The Federal Reserve (Fed) has decided to keep interest rates unchanged. Experts suggest this might positively impact the cryptocurrency market, with increased interest expected from investors, especially from China.
FOMC Meeting Expectations
Ahead of the Federal Open Market Committee (FOMC) meeting, it was expected that interest rates would remain unchanged. Currently, the prime rate stands at 7.5%, and the federal funds rate is at 4.5%. Many market participants anticipated no change, which was confirmed eventually.
The Decision & What It Means for Markets
The Fed's decision to hold rates steady may be neutral for markets. However, several macroeconomic indicators favor cryptocurrency growth. The increase in M2 money supply and stablecoin capitalization could act as catalysts for positive shifts in the crypto market.

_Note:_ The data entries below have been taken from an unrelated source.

(* ===================================================================== *)
(** ** urllib.parse: urlsplit, urlparse, urlunparse and urljoin

    After [urllib/parse.py] of CPython 3.11. Validation of a bracketed host
    goes through [ipaddress.ip_address], which is taken as a parameter. The
    NFKC check of [_checknetloc] never raises on U+0000..U+00FF and is left
    out. *)

Module Urllib.

Inductive ip_version := IPv4Address | IPv6Address.

Definition uses_relative : list string :=
  [EmptyString; "ftp"; "http"; "gopher"; "nntp"; "imap"; "wais"; "file"; "https";
   "shttp"; "mms"; "prospero"; "rtsp"; "rtspu"; "sftp"; "svn"; "svn+ssh";
   "ws"; "wss"].

Definition uses_netloc : list string :=
  [EmptyString; "ftp"; "http"; "gopher"; "nntp"; "telnet"; "imap"; "wais"; "file";
   "mms"; "https"; "shttp"; "snews"; "prospero"; "rtsp"; "rtspu"; "rsync";
   "svn"; "svn+ssh"; "sftp"; "nfs"; "git"; "git+ssh"; "ws"; "wss"].

Definition uses_params : list string :=
  [EmptyString; "ftp"; "hdl"; "prospero"; "http"; "imap"; "https"; "shttp"; "rtsp";
   "rtspu"; "sip"; "sips"; "mms"; "sftp"; "tel"].

Definition mem (s : string) (l : list string) : bool :=
  existsb (String.eqb s) l.

(** [c in scheme_chars] *)
Definition scheme_char (c : ascii) : bool :=
  Str.in_range 97 122 c || Str.in_range 65 90 c || Str.in_range 48 57 c
  || Ascii.eqb c "+" || Ascii.eqb c "-" || Ascii.eqb c ".".

(** [c in _WHATWG_C0_CONTROL_OR_SPACE] *)
Definition c0_control_or_space (c : ascii) : bool := (Str.code c <=? 32)%N.

(** [for b in _UNSAFE_URL_BYTES_TO_REMOVE: s = s.replace(b, empty)] *)
Definition remove_unsafe (s : string) : string :=
  Str.remove "010" (Str.remove "013" (Str.remove "009" s)).

Fixpoint split_at (is_delim : ascii → bool) (s : string) : string * string :=
  match s with
  | EmptyString => (EmptyString, EmptyString)
  | String c s' =>
      if is_delim c then (EmptyString, s)
      else let '(a, b) := split_at is_delim s' in (String c a, b)
  end.

(** [_splitnetloc(url, start)] *)
Definition _splitnetloc (url : string) (start : nat) : string * string :=
  split_at (λ c, Ascii.eqb c "/" || Ascii.eqb c "?" || Ascii.eqb c "#")
           (Str.from start url).

(** [s[:-1]] *)
Fixpoint drop_last (s : string) : string :=
  match s with
  | EmptyString => EmptyString
  | String c EmptyString => EmptyString
  | String c s' => String c (drop_last s')
  end.

(** [s.partition(c)] and [s.rpartition(c)] as Python returns them. *)
Definition partition3 (c : ascii) (s : string) : string * bool * string :=
  match Str.partition c s with
  | Some (l, r) => (l, true, r)
  | None => (s, false, EmptyString)
  end.

Definition rpartition3 (c : ascii) (s : string) : string * bool * string :=
  match Str.rpartition c s with
  | Some (l, r) => (l, true, r)
  | None => (EmptyString, false, s)
  end.

(** [r"\Av[a-fA-F0-9]+\..+\Z"] *)
Definition ipvfuture_re : Re.pattern :=
  [Re.AT_BEGINNING; Re.ONE (Re.LITERAL "v"); Re.MAX_REPEAT_1 Re.IN_HEX;
   Re.ONE (Re.LITERAL "."); Re.MAX_REPEAT_1 Re.ANY; Re.AT_END_STRING].

Section parse.

(** [ipaddress.ip_address]: the kind of address a text denotes; [None]
    when it denotes none and the call raises [ValueError] (whose
    message, which quotes the text, is abbreviated below). *)
Variable ip_address : string → option ip_version.

Definition _check_bracketed_host (hostname : string) : Result unit :=
  if Str.startswith hostname "v" then
    if negb (Re.match_ ipvfuture_re hostname)
    then Raise (ValueError "IPvFuture address is invalid")
    else Ok ()
  else
    match ip_address hostname with
    | None =>
        Raise (ValueError "does not appear to be an IPv4 or IPv6 address")
    | Some IPv4Address =>
        Raise (ValueError "An IPv4 address cannot be in brackets")
    | Some IPv6Address => Ok ()
    end.

Definition _check_bracketed_netloc (netloc : string) : Result unit :=
  let hostname_and_port := (rpartition3 "@" netloc).2 in
  let '(before_bracket, have_open_br, bracketed) :=
    partition3 "[" hostname_and_port in
  if have_open_br then
    if Str.truthy before_bracket then Raise (ValueError "Invalid IPv6 URL")
    else
      let '(hostname, _, port) := partition3 "]" bracketed in
      if Str.truthy port && negb (Str.startswith port ":")
      then Raise (ValueError "Invalid IPv6 URL")
      else _check_bracketed_host hostname
  else
    let '(hostname, _, port) := partition3 ":" hostname_and_port in
    _check_bracketed_host hostname.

Chinese New Year Also Bullish
The Chinese New Year, marked by the start of the Year of the Snake, is traditionally a favorable time to invest in Bitcoin. As Chinese individuals travel to smaller towns and villages, information exchange about cryptocurrency increases, boosting interest in these digital assets.
With stable interest rates and specific conditions related to the Chinese New Year, the prospects for the cryptocurrency space appear favorable. The growing money supply may also support the strengthening of Bitcoin and other assets.